Stored data:

□ □ □ □ □ □ □

(** * qwen_tts.py: a shallow embedding and its verified properties

    The script is a command-line front end: three commands ([clone],
    [design], [custom]) pick a model identifier from the static table
    [MODELS], load the model through mlx-audio, run generation, concatenate
    the streamed audio chunks and write one sound file.

    Everything the script delegates (the host platform, the clock, the
    model loader, the generator, the sound-file writer) is a field of an
    environment record [env].  The file system and the number of clock
    readings taken form the [world] the code threads through the monad [M];
    a run also returns, in order, the [event]s it caused: what it printed
    and which calls it made. *)

From Stdlib Require Import QArith Ascii.
From stdpp Require Import gmap strings list fin_maps.

Local Open Scope string_scope.
Local Open Scope Z_scope.

(** ** Python strings

    A [str] is a sequence of code points; it is modelled by the [string]
    of its UTF-8 bytes.  Concatenation, comparison and emptiness are then
    those of the bytes, and the operations that count or look at
    characters ([len], slicing, [rfind], [strip]) go by code point: a
    byte of the form 10xxxxxx continues the character before it.  Only
    the operations the script (and the part of [pathlib] it goes
    through) uses are defined. *)

Module PyStr.

Definition byte (a : ascii) : Z := Z.of_N (N_of_ascii a).

(** A byte that continues a character. *)
Definition is_continuation (a : ascii) : bool :=
  (128 <=? byte a) && (byte a <? 192).

(** [len(s)]: the number of code points. *)
Fixpoint len (s : string) : Z :=
  match s with
  | EmptyString => 0
  | String a s' => (if is_continuation a then 0 else 1) + len s'
  end.

(** [s.rfind(c)] for an ASCII character [c]: the index, in code points,
    of its last occurrence in [s], [-1] when absent. *)
Fixpoint rfind (c : ascii) (s : string) : Z :=
  match s with
  | EmptyString => -1
  | String a s' =>
      let r := rfind c s' in
      if 0 <=? r then r + (if is_continuation a then 0 else 1)
      else if Ascii.eqb a c then 0 else -1
  end.

(** The bytes that continue the character [s] is cut in, dropped. *)
Fixpoint skip_continuation (s : string) : string :=
  match s with
  | EmptyString => EmptyString
  | String a s' => if is_continuation a then skip_continuation s' else s
  end.

(** The bytes that continue the character [s] is cut in. *)
Fixpoint take_continuation (s : string) : string :=
  match s with
  | EmptyString => EmptyString
  | String a s' =>
      if is_continuation a then String a (take_continuation s') else EmptyString
  end.

Fixpoint drop_chars (n : nat) (s : string) : string :=
  match n with
  | O => s
  | S n' =>
      match s with
      | EmptyString => EmptyString
      | String _ s' => drop_chars n' (skip_continuation s')
      end
  end.

Fixpoint take_chars (n : nat) (s : string) : string :=
  match n with
  | O => EmptyString
  | S n' =>
      match s with
      | EmptyString => EmptyString
      | String a s' =>
          String a (take_continuation s' +:+ take_chars n' (skip_continuation s'))
      end
  end.

(** [s[i:]] for [0 <= i]. *)
Definition slice_from (i : Z) (s : string) : string := drop_chars (Z.to_nat i) s.

(** [s[:n]] for [0 <= n]. *)
Definition slice_to (n : Z) (s : string) : string := take_chars (Z.to_nat n) s.
(** X2: a bundle [x :: rest] added with tuple shapes under a key that is
    absent or drained is found by a get whose shapes have the same items in
    a tuple or in a list: the get returns [x], and leaves [rest] when it
    removes. *)
Theorem X2_add_then_get {A} op (st : state A) p da db a b x rest remove :
  dims a = da → dims b = db →
  queue st (add_key op (PyTuple da) (PyTuple db)) = None
  ∨ queue st (add_key op (PyTuple da) (PyTuple db)) = Some [] →
  deref (heap st) p = x :: rest →
  let r := store_get op (store_add op st p (PyTuple da) (PyTuple db)) a b remove in
  r.1 = Ok x
  ∧ queue r.2 (get_key op a b) = Some (if remove then rest else x :: rest).
Proof.
  intros <- <- Hinit Hp r. subst r. rewrite store_get_eq.
  change (get_key op a b) with (add_key op (PyTuple (dims a)) (PyTuple (dims b))).
  set (K := add_key op (PyTuple (dims a)) (PyTuple (dims b))) in *.
  assert (Hq : queue (store_add op st p (PyTuple (dims a)) (PyTuple (dims b))) K
               = Some (x :: rest)).
  { rewrite store_add_eq. fold K. rewrite queue_store_add_key, Hp.
    by destruct Hinit as [-> | ->]. }
  destruct (store_get_key_head _ K remove x rest Hq) as (? & ? & _). done.
Qed.

(** X3: a get never adds, removes or rebinds a key of the dict, also when it
    takes the last item: a drained key stays, bound to its empty list. *)
Theorem X3_get_keeps_keys {A} op (st : state A) a b remove :
  store (store_get op st a b remove).2 = store st
  ∧ ∀ x, queue st (get_key op a b) = Some [x] →
      queue (store_get op st a b true).2 (get_key op a b) = Some [].
Proof.
  rewrite !store_get_eq. split; [apply store_get_key_store|].
  intros x Hq. by destruct (store_get_key_head st _ true x [] Hq) as (_ & ? & _).
Qed.

(** X4: the two failures of a get carry different messages: for an absent
    key the key followed by [" does not exists in the store"], for a key
    bound to an empty list ["No primitive in the store for "] followed by
    the key. *)
Theorem X4_get_messages {A} op (st : state A) a b remove :
  let K := get_key op a b in
  match queue st K with
  | None =>
      (store_get op st a b remove).1
      = Raise (EmptyPrimitiveStore (K +:+ " does not exists in the store"))
  | Some [] =>
      (store_get op st a b remove).1
      = Raise (EmptyPrimitiveStore ("No primitive in the store for " +:+ K))
  | Some (x :: _) => (store_get op st a b remove).1 = Ok x
  end.
Proof.
  intros K. rewrite store_get_eq. fold K.
  destruct (queue st K) as [[|x rest]|] eqn:Hq.
  - by apply store_get_key_drained.
  - by destruct (store_get_key_head st K remove x rest Hq) as (? & _).
  - apply queue_None in Hq. unfold store_get_key. by rewrite Hq.
Qed.

(** X5: as many removing gets as the queue has items return the items in
    queue order; the key is then bound to the empty list and one more get
    raises the "No primitive" failure. *)
Theorem X5_drain_in_order {A} op (st : state A) a b l :
  queue st (get_key op a b) = Some l →
  let r := get_many op st a b (length l) in
  r.1 = Ok <$> l
  ∧ queue r.2 (get_key op a b) = Some []
  ∧ (store_get op r.2 a b true).1
    = Raise (EmptyPrimitiveStore
               ("No primitive in the store for " +:+ get_key op a b)).
Proof.
  revert st. induction l as [|x l IH]; intros st Hq; simpl.
  - split_and!; [done..|]. rewrite store_get_eq. by apply store_get_key_drained.
  - destruct (store_get op st a b true) as [r st'] eqn:Hget.
    rewrite store_get_eq in Hget.
    destruct (store_get_key_head st _ true x l Hq) as (Hr & Hq' & _).
    rewrite Hget in Hr, Hq'. simpl in Hr, Hq'. subst r.
    specialize (IH st' Hq'). simpl in IH.
    destruct (get_many op st' a b (length l)) as [rs st'']. simpl in *.
    destruct IH as (-> & ? & ?). done.
Qed.

(** X6: a bundle added under an absent key is the queue itself, not a copy:
    the removing get that serves its first item shortens the list object
    the caller passed. *)
Theorem X6_get_consumes_bundle {A} op (st : state A) p da db x rest :
  store st !! add_key op (PyTuple da) (PyTuple db) = None →
  deref (heap st) p = x :: rest →
  let st1 := store_add op st p (PyTuple da) (PyTuple db) in
  let r := store_get op st1 (PyTuple da) (PyTuple db) true in
  store st1 !! add_key op (PyTuple da) (PyTuple db) = Some p
  ∧ heap st1 = heap st
  ∧ r.1 = Ok x
  ∧ deref (heap r.2) p = rest.
Proof.
  intros Hk Hp st1 r. subst r st1.
  rewrite store_get_eq, store_add_eq, get_key_tuple.
  set (K := add_key op (PyTuple da) (PyTuple db)) in *.
  rewrite store_add_key_absent by done. simpl.
  unfold store_get_key. simpl. rewrite lookup_insert_eq, Hp. simpl.
  split_and!; [done..|]. unfold deref. by rewrite lookup_insert_eq.
Qed.

(** X7: the same bundle object added twice under an absent key extends
    itself: the queue holds its items twice over. *)
Theorem X7_same_bundle_twice {A} op (st : state A) p a b :
  store st !! add_key op a b = None →
  queue (store_add op (store_add op st p a b) p a b) (add_key op a b)
  = Some (deref (heap st) p ++ deref (heap st) p).
Proof.
  intros Hk. rewrite !store_add_eq.
  set (K := add_key op a b) in *.
  rewrite queue_store_add_key, queue_store_add_key.
  apply queue_None in Hk as Hq. rewrite Hq. simpl.
  by rewrite store_add_key_absent.
Qed.

(** X8: an add makes its key present and touches no other key; under an
    absent key it binds the key and mutates no list, under a present key it
    leaves the dict as it is. *)
Theorem X8_add_frame {A} op (st : state A) p a b :
  let K := add_key op a b in
  let st' := store_add op st p a b in
  dom (store st') = {[ K ]} ∪ dom (store st)
  ∧ (∀ k, k ≠ K → store st' !! k = store st !! k)
  ∧ match store st !! K with
    | None => store st' !! K = Some p ∧ heap st' = heap st
    | Some q => store st' = store st
    end.
Proof.
  intros K st'. subst st'. rewrite store_add_eq. fold K.
  unfold store_add_key.
  destruct (store st !! K) as [q|] eqn:Hk; simpl.
  - split_and!; [|done..].
    apply set_eq. intros k. rewrite elem_of_union, elem_of_singleton.
    split; [auto|]. intros [->|?]; [|done]. by apply elem_of_dom_2 with q.
  - split_and!.
    + by rewrite dom_insert_L.
    + intros k Hne. by rewrite lookup_insert_ne.
    + by rewrite lookup_insert_eq.
    + done.
Qed.
(** [s.lower()] and [s.upper()] *)
Definition lower : string -> string := map_chars lower_char.
Definition upper : string -> string := map_chars upper_char.

(** [s.title()]: a letter that follows a letter is lower-cased, any
    other letter is upper-cased. *)
Fixpoint title_from (previous_is_cased : bool) (s : string) : string :=
  match s with
  | EmptyString => EmptyString
  | String c s' =>
      String (if previous_is_cased then lower_char c else upper_char c)
             (title_from (is_alpha c) s')
  end.
Definition title : string -> string := title_from false.

Definition len (s : string) : Z := Z.of_nat (String.length s).

(** [s[i]] for an offset inside the string *)
Definition char_at (s : string) (i : nat) : option ascii := String.get i s.

(** [s[a:b]], with Python's treatment of negative and oversized bounds *)
Definition clamp (n : Z) (i : Z) : Z :=
  (if i <? 0 then Z.max 0 (i + n) else Z.min i n)%Z.
Definition slice (s : string) (a b : Z) : string :=
  let a' := clamp (len s) a in
  let b' := clamp (len s) b in
  String.substring (Z.to_nat a') (Z.to_nat (b' - a')) s.

(** [s.find(sub, start)]; [None] stands for [-1] *)
Definition find (s sub : string) (start : nat) : option nat :=
  String.index start sub s.

(** [x in xs] for a list of strings *)
Definition str_in (x : string) (xs : list string) : bool :=
  existsb (String.eqb x) xs.

(** Truthiness of an optional string argument: [None] and [''] are
    falsy. *)
Definition truthy (o : option string) : bool :=
  match o with
  | Some s => negb (String.eqb s "")
  | None => false
  end.
(* ===== verification/Ring.v ===== *)
(** * Ring: the control-port ring buffers of the MRP driver

    Models [struct ringbuf_s], [ringbuf_put] and [ringbuf_get] of
    include/linux/ps2mrp-psnet.h.  The indices are free-running 32-bit
    counters that are masked on every access, so they wrap around at [2 ^ 32]
    while the buffer wraps around at [RINGBUF_SIZE].

    The interface [BoundedFifo] states what the driver relies on: a queue
    with an abstract content, a capacity, and put and get that act on the two
    ends of the content.  [ring_fifo] discharges it for the ring buffer. *)

From S2P Require Import Prelude.

(** ** Code *)

Definition RINGBUF_SIZE : Z := 0x1000.
Definition RINGBUF_INDEX_MASK : Z := 0xfff.

Record ringbuf_s := MkRing {
  buf : list Z;
  write_index : Z;
  read_index : Z;
  count : Z;
}.

Definition ringbuf_put (ring : ringbuf_s) (x : Z) : ringbuf_s :=
  let index := Z.land (write_index ring) RINGBUF_INDEX_MASK in
  {| buf := <[Z.to_nat index := u8 x]> (buf ring);
     write_index := u32 (write_index ring + 1);
     read_index := read_index ring;
     count := u32 (count ring + 1) |}.

Definition ringbuf_get (ring : ringbuf_s) : Z * ringbuf_s :=
  let index := Z.land (read_index ring) RINGBUF_INDEX_MASK in
  let rc := default 0 (buf ring !! Z.to_nat index) in
  (rc, {| buf := buf ring;
          write_index := write_index ring;
          read_index := u32 (read_index ring + 1);
          count := u32 (count ring - 1) |}).

(** The state [memset] and [mrp_reset] leave: no element, whatever the bytes. *)
Definition ring_clear (ring : ringbuf_s) : ringbuf_s :=
  {| buf := buf ring; write_index := 0; read_index := 0; count := 0 |}.

Definition ring_zero : ringbuf_s :=
  {| buf := replicate (Z.to_nat RINGBUF_SIZE) 0;
     write_index := 0; read_index := 0; count := 0 |}.

(** ** The interface the driver uses *)

Class BoundedFifo (Q : Type) := {
  fifo_ok : Q → Prop;
  fifo_content : Q → list Z;
  fifo_count : Q → Z;
  fifo_capacity : Z;
  fifo_put : Q → Z → Q;
  fifo_get : Q → Z * Q;
  fifo_count_spec q : fifo_ok q → fifo_count q = Z.of_nat (length (fifo_content q));
  fifo_bound q : fifo_ok q → fifo_count q ≤ fifo_capacity;
  fifo_put_spec q x :
    fifo_ok q → fifo_count q < fifo_capacity →
    fifo_ok (fifo_put q x) ∧ fifo_content (fifo_put q x) = fifo_content q ++ [u8 x];
  fifo_get_spec q :
    fifo_ok q → 0 < fifo_count q →
    fifo_ok (fifo_get q).2 ∧
    fifo_content q = (fifo_get q).1 :: fifo_content (fifo_get q).2;
}.

(** ** Invariant and abstraction of the ring buffer *)

Definition slot (i : Z) : nat := Z.to_nat (i mod RINGBUF_SIZE).

Definition ring_at (r : ringbuf_s) (i : Z) : Z := default 0 (buf r !! slot i).

Definition ring_content (r : ringbuf_s) : list Z :=
  (λ k, ring_at r (read_index r + Z.of_nat k)) <$> seq 0 (Z.to_nat (count r)).

Record ring_ok (r : ringbuf_s) : Prop := {
  ring_len : length (buf r) = Z.to_nat RINGBUF_SIZE;
  ring_count : 0 ≤ count r ≤ RINGBUF_SIZE;
  ring_read : 0 ≤ read_index r < 2 ^ 32;
  ring_write : write_index r = u32 (read_index r + count r);
}.

(** A queue of bytes with the ring's capacity: the abstract machine. *)
Inductive ring_op := OPut (x : Z) | OGet.

Fixpoint spec_run (ops : list ring_op) (q : list Z) : option (list Z * list Z) :=
  match ops with
  | [] => Some ([], q)
  | OPut x :: ops' =>
      if Z.of_nat (length q) <? RINGBUF_SIZE then spec_run ops' (q ++ [u8 x]) else None
  | OGet :: ops' =>
      match q with
      | [] => None
      | y :: q' =>
          match spec_run ops' q' with
          | Some (ys, q'') => Some (y :: ys, q'')
          | None => None
          end
      end
  end.

Fixpoint ring_run (ops : list ring_op) (r : ringbuf_s) : list Z * ringbuf_s :=
  match ops with
  | [] => ([], r)
  | OPut x :: ops' => ring_run ops' (ringbuf_put r x)
  | OGet :: ops' =>
      let '(y, r') := ringbuf_get r in
      let '(ys, r'') := ring_run ops' r' in
      (y :: ys, r'')
  end.

(** ** Lemmas *)

Lemma mask_slot i : Z.to_nat (Z.land i RINGBUF_INDEX_MASK) = slot i.
Proof.
  unfold slot. change RINGBUF_INDEX_MASK with (Z.ones 12).
  rewrite Z.land_ones by lia. done.
Qed.

(** The ring's slots do not see the wrap-around of the 32-bit indices. *)
Lemma slot_u32 i : slot (u32 i) = slot i.
Proof.
  unfold slot, u32, RINGBUF_SIZE.
  rewrite Z.mod_mod_divide; [done|].
  exists (2 ^ 20). reflexivity.
Qed.

Lemma slot_lt i : (slot i < Z.to_nat RINGBUF_SIZE)%nat.
Proof.
  unfold slot, RINGBUF_SIZE.
  pose proof (Z.mod_pos_bound i 0x1000 ltac:(lia)). lia.
Qed.

Lemma slot_ne i j : 0 < j - i < RINGBUF_SIZE → slot i ≠ slot j.
Proof.
  unfold slot, RINGBUF_SIZE. intros H Heq.
  pose proof (Z.mod_pos_bound i 0x1000 ltac:(lia)).
  pose proof (Z.mod_pos_bound j 0x1000 ltac:(lia)).
  assert (i mod 0x1000 = j mod 0x1000) as E by lia.
  Z.div_mod_to_equations. lia.
Qed.

Lemma length_ring_content r : ring_ok r → Z.of_nat (length (ring_content r)) = count r.
Proof.
  intros [? ? ? ?]. unfold ring_content. rewrite length_fmap, length_seq. lia.
Qed.

Lemma ring_put_spec r x :
  ring_ok r → count r < RINGBUF_SIZE →
  ring_ok (ringbuf_put r x) ∧
  ring_content (ringbuf_put r x) = ring_content r ++ [u8 x].
Proof.
  intros [Hlen Hc Hr Hw] Hlt. unfold ringbuf_put. rewrite mask_slot.
  assert (Hcnt : u32 (count r + 1) = count r + 1)
    by (apply u32_id; unfold RINGBUF_SIZE in *; lia).
  split.
  { split; cbn [buf count read_index write_index].
    - by rewrite length_insert.
    - rewrite Hcnt. lia.
    - done.
    - rewrite Hw, Hcnt. autorewrite with bits. f_equal. lia. }
  unfold ring_content, ring_at. cbn [buf count read_index write_index].
  rewrite Hcnt, Z2Nat.inj_add by lia.
  change (Z.to_nat 1) with 1%nat. rewrite Nat.add_1_r, seq_S, fmap_app. cbn [fmap list_fmap].
  assert (Hs : slot (write_index r) = slot (read_index r + count r))
    by (rewrite Hw; apply slot_u32).
  f_equal.
  - apply list_fmap_ext. intros i k Hk. f_equal.
    apply lookup_seq in Hk as [-> Hk]. rewrite list_lookup_insert_ne; [done|].
    rewrite Hs. intros Heq. symmetry in Heq. revert Heq. apply slot_ne.
    unfold RINGBUF_SIZE in *. lia.
  - do 2 f_equal. rewrite Nat.add_0_l, Z2Nat.id by lia. rewrite <-Hs.
    rewrite list_lookup_insert_eq; [done|]. rewrite Hlen. apply slot_lt.
Qed.

Lemma ring_get_spec r :
  ring_ok r → 0 < count r →
  ring_ok (ringbuf_get r).2 ∧
  ring_content r = (ringbuf_get r).1 :: ring_content (ringbuf_get r).2.
Proof.
  intros [Hlen Hc Hr Hw] Hpos. unfold ringbuf_get. rewrite mask_slot.
  assert (Hcnt : u32 (count r - 1) = count r - 1)
    by (apply u32_id; unfold RINGBUF_SIZE in *; lia).
  split.
  { split; cbn [snd buf count read_index write_index].
    - done.
    - rewrite Hcnt. lia.
    - apply u32_range.
    - rewrite Hw, Hcnt. autorewrite with bits. f_equal. lia. }
  unfold ring_content, ring_at. cbn [fst snd buf count read_index write_index].
  rewrite Hcnt.
  replace (Z.to_nat (count r)) with (S (Z.to_nat (count r - 1))) by lia.
  cbn [seq fmap list_fmap]. f_equal.
  - by rewrite Z.add_0_r.
  - rewrite <-fmap_S_seq, <-list_fmap_compose. apply list_fmap_ext. intros i k _.
    unfold compose. do 2 f_equal.
    rewrite <-(slot_u32 (u32 _ + _)). autorewrite with bits.
    rewrite slot_u32. f_equal. lia.
Qed.

#[export] Instance ring_fifo : BoundedFifo ringbuf_s.
Proof.
  refine {| fifo_ok := ring_ok; fifo_content := ring_content; fifo_count := count;
            fifo_capacity := RINGBUF_SIZE; fifo_put := ringbuf_put;
            fifo_get := ringbuf_get |}.
  - intros q Hq. by rewrite length_ring_content.
  - intros q [? ? ? ?]. lia.
  - intros q x. apply ring_put_spec.
  - intros q. apply ring_get_spec.
Defined.

Lemma ring_zero_ok : ring_ok ring_zero.
Proof.
  split; cbn [buf count read_index write_index ring_zero];
    rewrite ?length_replicate; unfold RINGBUF_SIZE; done || lia.
Qed.

Lemma ring_clear_ok r : ring_ok r → ring_ok (ring_clear r) ∧ ring_content (ring_clear r) = [].
Proof.
  intros [Hlen _ _ _]. split; [|done].
  split; cbn [buf count read_index write_index ring_clear];
    unfold RINGBUF_SIZE in *; done || lia.
Qed.

Lemma ring_run_refines ops : ∀ r q ys q',
  ring_ok r → ring_content r = q → spec_run ops q = Some (ys, q') →
  (ring_run ops r).1 = ys ∧ ring_ok (ring_run ops r).2 ∧
  ring_content (ring_run ops r).2 = q'.
Proof.
  induction ops as [|[x|] ops IH]; intros r q ys q' Hok Hq Hrun;
    cbn [ring_run spec_run] in Hrun |- *.
  - by simplify_eq/=.
  - case_match eqn:E; [|done]. to_prop.
    rewrite <-Hq, (length_ring_content r Hok) in E.
    destruct (ring_put_spec r x Hok E) as [Hok' Hc'].
    apply (IH _ _ _ _ Hok' eq_refl). by rewrite Hc', Hq.
  - destruct q as [|y q0]; [done|].
    destruct (spec_run ops q0) as [[ys0 q1]|] eqn:E; [|done]. simplify_eq.
    assert (0 < count r) as Hpos.
    { rewrite <-(length_ring_content r Hok), Hq. cbn. lia. }
    destruct (ring_get_spec r Hok Hpos) as [Hok' Hc'].
    destruct (ringbuf_get r) as [z r']. cbn [fst snd] in *.
    rewrite Hq in Hc'. simplify_eq.
    destruct (IH _ _ _ _ Hok' eq_refl E) as (H1 & H2 & H3).
    destruct (ring_run ops r') as [zs r'']. cbn in *. by subst.
Qed.

(** ** Properties *)

(** C4: the ring buffer is a bounded first-in first-out queue.  Whatever
    sequence of puts and gets a queue of capacity [RINGBUF_SIZE] allows
    (never a put on a full queue, never a get on an empty one), the ring
    returns the same bytes in the same order and keeps its invariant, for any
    position of its free-running indices, wrap-around at [2 ^ 32] included. *)
Theorem ring_refines_queue (ops : list ring_op) (r : ringbuf_s) (ys q' : list Z) :
  ring_ok r → spec_run ops (ring_content r) = Some (ys, q') →
  (ring_run ops r).1 = ys ∧ ring_ok (ring_run ops r).2 ∧
  ring_content (ring_run ops r).2 = q'.
Proof. intros Hok. by apply ring_run_refines. Qed.

(** A ring whose indices are about to wrap around. *)
Definition ring_at_wrap : ringbuf_s :=
  {| buf := replicate (Z.to_nat RINGBUF_SIZE) 7;
     write_index := 2 ^ 32 - 1; read_index := 2 ^ 32 - 1; count := 0 |}.

Lemma ring_at_wrap_ok : ring_ok ring_at_wrap.
Proof.
  split; cbn [buf count read_index write_index ring_at_wrap];
    rewrite ?length_replicate; unfold RINGBUF_SIZE; done || lia.
Qed.

Lemma ring_refines_queue_witness :
  (ring_run [OPut 0x141; OPut 2; OGet; OPut 3; OGet] ring_at_wrap).1 = [0x41; 2] ∧
  ring_ok (ring_run [OPut 0x141; OPut 2; OGet; OPut 3; OGet] ring_at_wrap).2 ∧
  ring_content (ring_run [OPut 0x141; OPut 2; OGet; OPut 3; OGet] ring_at_wrap).2 = [3].
Proof.
  apply (ring_refines_queue [OPut 0x141; OPut 2; OGet; OPut 3; OGet]
           ring_at_wrap [0x41; 2] [3] ring_at_wrap_ok).
  vm_compute. reflexivity.
Defined.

□ □ □ □ □ □ □

Task prompt -
The lines above, starting at the one with "apply (IH _" and ending at the one with "(never a put", are the only ones to return, exactly as written.

Solution for this task -
    apply (IH _ _ _ _ Hok' eq_refl). by rewrite Hc', Hq.
  - destruct q as [|y q0]; [done|].
    destruct (spec_run ops q0) as [[ys0 q1]|] eqn:E; [|done]. simplify_eq.
    assert (0 < count r) as Hpos.
    { rewrite <-(length_ring_content r Hok), Hq. cbn. lia. }
    destruct (ring_get_spec r Hok Hpos) as [Hok' Hc'].
    destruct (ringbuf_get r) as [z r']. cbn [fst snd] in *.
    rewrite Hq in Hc'. simplify_eq.
    destruct (IH _ _ _ _ Hok' eq_refl E) as (H1 & H2 & H3).
    destruct (ring_run ops r') as [zs r'']. cbn in *. by subst.
Qed.

(** ** Properties *)

(** C4: the ring buffer is a bounded first-in first-out queue.  Whatever
    sequence of puts and gets a queue of capacity [RINGBUF_SIZE] allows
    (never a put on a full queue, never a get on an empty one), the ring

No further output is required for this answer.